The Missouri distributor says industry critics are uninformed.
Commercial pet stores often buy puppies from dog brokers or distributors, the middlemen between breeders and the retailers. Animal advocates say some of those breeders are puppy mills that raise the dogs in poor conditions.
The ASPCA estimates that there are about 10,000 puppy mills in the country. Of those, 20 percent to 30 percent are U.S. Department of Agriculture-licensed breeders licensed to sell to stores.
Missouri is a national leader in puppy mills, along with Arkansas, Iowa, Kansas, Nebraska, Oklahoma, and South Dakota. More than two million dogs from puppy mills are sold each year, according to the humane society.
"It's been a bumpy ride," said Gill of the change in his business model, which also has required renovations at his Media and Springfield stores to accommodate the more mature and larger rescue dogs. "It's much more rewarding. We don't feel comfortable selling [brokered] puppies."
Gill's two locations are not the only area pet stores to make the change.
The owners of the 10 area PetsPlus stores, Mark Arcadia and Bruce Smith, made a similar decision. Two of their locations - in Jenkintown and on Roosevelt Boulevard in Philadelphia - are adopting rescue dogs. The other eight expect to convert by the end of the year.
"It is definitely a trend," said Kathleen Summers, the humane society's director of outreach and research.
Two factors driving the change are consumer concerns over puppy mills and complaints about sick dogs purchased from pet stores, Summers said.
New local regulations are also pushing the conversion.
Citing concerns about puppy mills, governments in more than 50 places across the county have passed ordinances that ban the sale of commercially raised puppies in pet stores, Summers said.
The list includes Albuquerque, N.M.; Austin, Texas; Chicago; El Paso, Texas; Toledo, Ohio; San Diego; Los Angeles; and the state of Florida. In New Jersey, Brick, Manasquan, Point Pleasant, Point Pleasant Beach, and North Brunswick have banned sale of commercially raised puppies.
Michael Stokley, director of corporate sales for Hunte Corp. in Goodman, Mo., one of the largest distributors of commercial puppies in North America, said lawmakers were uninformed on the issue. He said allegations against commercial distribution of puppies were driven by activists with an agenda.

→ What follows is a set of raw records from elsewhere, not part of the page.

(** * Authorization-code grant: a shallow embedding of
      [lib/grant-types/authorization-code-grant-type.ts]

    The grant type is a straight line of calls to collaborators (the storage
    model, the scope policy, the token generators and the expiry policy
    inherited from the abstract grant type, the clock) with guards that throw
    between them.  It is embedded as a state-and-exception monad over the
    collaborators' world, instrumented with a log of the collaborator calls,
    so that what is called, with what, and in what order can be stated on the
    log.

    Values are modelled as the code uses them: a property of the request body
    or of a record is a string or [undefined] ([option string]), with
    JavaScript's truthiness; [expiresAt] is any value, a Date or not; times
    are integer milliseconds; the object handed to each guard is the one the
    store returned. *)

From Stdlib Require Import ZArith List String Ascii Bool Lia.
From stdpp Require Import gmap strings.

Import ListNotations.

(** ** Node's [crypto.createHash('sha256')]

    SHA-256 (FIPS 180-4) over a byte string.  32-bit words are [Z]s kept in
    range by masking. *)
Module Crypto.
Local Open Scope Z_scope.

Definition mask32 : Z := 0xFFFFFFFF.
Definition add32 (x y : Z) : Z := Z.land (x + y) mask32.
Definition rotr (n x : Z) : Z :=
  Z.lor (Z.shiftr x n) (Z.land (Z.shiftl x (32 - n)) mask32).
Definition Ch (x y z : Z) : Z :=
  Z.lxor (Z.land x y) (Z.land (Z.lxor x mask32) z).
Definition Maj (x y z : Z) : Z :=
  Z.lxor (Z.lxor (Z.land x y) (Z.land x z)) (Z.land y z).
Definition bigSigma0 (x : Z) : Z :=
  Z.lxor (Z.lxor (rotr 2 x) (rotr 13 x)) (rotr 22 x).
Definition bigSigma1 (x : Z) : Z :=
  Z.lxor (Z.lxor (rotr 6 x) (rotr 11 x)) (rotr 25 x).
Definition smallSigma0 (x : Z) : Z :=
  Z.lxor (Z.lxor (rotr 7 x) (rotr 18 x)) (Z.shiftr x 3).
Definition smallSigma1 (x : Z) : Z :=
  Z.lxor (Z.lxor (rotr 17 x) (rotr 19 x)) (Z.shiftr x 10).

(** The constants are derived as the standard defines them: the first 32
    bits of the fractional parts of the cube roots (for [K]) and of the square
    roots (for [H0]) of the first primes. *)
Definition is_prime (n : nat) : bool :=
  forallb (fun d => negb (Nat.eqb (Nat.modulo n d) 0)) (seq 2 (n - 2)).

Definition primes (count : nat) : list Z :=
  map Z.of_nat (firstn count (filter is_prime (seq 2 310))).

(** The integer cube root of a number below [2 ^ 108], bit by bit. *)
Definition cube_root (n : Z) : Z :=
  fold_left
    (fun r b =>
       let r' := r + Z.shiftl 1 (Z.of_nat b) in
       if r' * r' * r' <=? n then r' else r)
    (rev (seq 0 36)) 0.
Definition rag_with_flotorch (failing : list pystr)
    (config : list (pystr * pyval)) (vector_storage reranker : unit)
    (inferencer : pystr) (questions : list pystr) (calls : nat)
  : nat * result pyval :=
  (S calls,
   if bool_decide (inferencer ∈ failing)
   then Raise (Exn (lit "ClientError") (lit "AccessDeniedException"))
   else Ok (PyList (PyStr <$> questions))).

Definition run (failing inference_models : list pystr) :=
  ModelSweep.sweep variables PyNone PyNone PyNone PyNone tt tt
    create_inferencer_provider (rag_with_flotorch failing)
    inference_models [lit "q1"; lit "q2"]
    (ModelSweep.State 0 [] [] ∅).
End SweepSample.

(** A sample state: one model, one record with a non-ASCII answer; the
    file can be opened. *)
Definition sample_results : @ModelSweep.state nat pystr (list pystr) :=
  ModelSweep.State 0 []
    [(lit "nova-lite", PyList [PyDict [(lit "answer", PyStr (lit "caf" ++ [233%N]))]])] ∅.

Definition sample_open (path : pystr) (opened : nat) : nat * result () :=
  (S opened, Ok tt).

(** Two knowledge bases of the evaluation. *)
Definition kb_fixed : pystr := lit "kbFixedChunk".
Definition kb_semantic : pystr := lit "kbSemanticChunk".

(** * Lab 2, cell 5: a question answered end to end *)

Module SageMakerPipeline.
Import SageMakerRag.

(** The items of [" ".join(context)]: every one must be a str. *)
Fixpoint expect_strs (index : nat) (items : list pyval) : result (list pystr) :=
  match items with
  | [] => Ok []
  | PyStr s :: rest =>
      let? texts := expect_strs (S index) rest in
      Ok (s :: texts)
  | item :: _ =>
      Raise (TypeError (lit "sequence item " ++ lit (pretty index) ++
                        lit ": expected str instance, " ++ type_name item ++
                        lit " found"))
  end.

(** [format_prompt(query, context)] for the value [context] the retrieval
    returned: the join is the one step that can raise. *)
Definition format_prompt_value (query : pystr) (context : pyval) : result pystr :=
  match iter_items context with
  | Ok items =>
      let? texts := expect_strs 0 items in
      Ok (format_prompt query texts)
  | Raise _ => Raise (TypeError (lit "can only join an iterable"))
  end.

Section cell.
Context {World : Type}.
Variable KNOWLEDGE_BASE_ID : pyval.
Variable ENDPOINT_NAME : pyval.
Variable retrieve : pyval → World → World * result pyval.
Variable sagemaker_client : World → World * result unit.
Variable invoke_endpoint : pyval → World → World * result pystr.
Variable json_loads : pystr → result pyval.

(** Cell 5: retrieve the context, format the prompt, generate the response
    (the cell then prints the question and the answer). *)
Definition answer (query : pystr) : M (state World) pyval :=
  let* context := retrieve_from_bedrock KNOWLEDGE_BASE_ID retrieve (PyStr query) in
  let* prompt := lift (format_prompt_value query context) in
  let* response :=
    generate_response ENDPOINT_NAME sagemaker_client invoke_endpoint json_loads
      (PyStr prompt) in
  ret response.
End cell.
End SageMakerPipeline.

"We have a totally regulated industry top to bottom," he said. "Yet arbitrarily, people are shutting down taxpaying, regulated businesses within their community."
We Love Pets and PetsPlus alleged that they purchased sick puppies from Hunte.
Stokley said that he was familiar with Gill's complaints, but that the store's "records did not support his allegations." The company meets all federal, state, and local regulations, he said.
The USDA inspection reports from 2011 to January 2014 showed Hunte to be in compliance.
Smith said PetsPlus did business with Hunte for 10 years but dropped it a year ago. He said Hunte had delivered puppies with colds and pneumonia.
Smith said the two PetsPlus stores now draw puppies from a shelter in Bowling Green, Ky., and were contacting with local shelters for adoptions.
"We like saving lives," he said.
PetsPlus still is listed in Hunte's database, although Stokley said he did not know when Hunte had last shipped puppies to the stores.
"If that is the decision they made, that is a business decision," he said.
Gill now works with one of the activists who picketed his store almost every weekend for 21/2 years.
Patricia Biswanger, now board president of the Chester County SPCA, said she did not hesitate when Gill offered the SPCA space for shelter dogs and other animals.
"It is all about saving animals," she said. "I'm delighted to be working with him."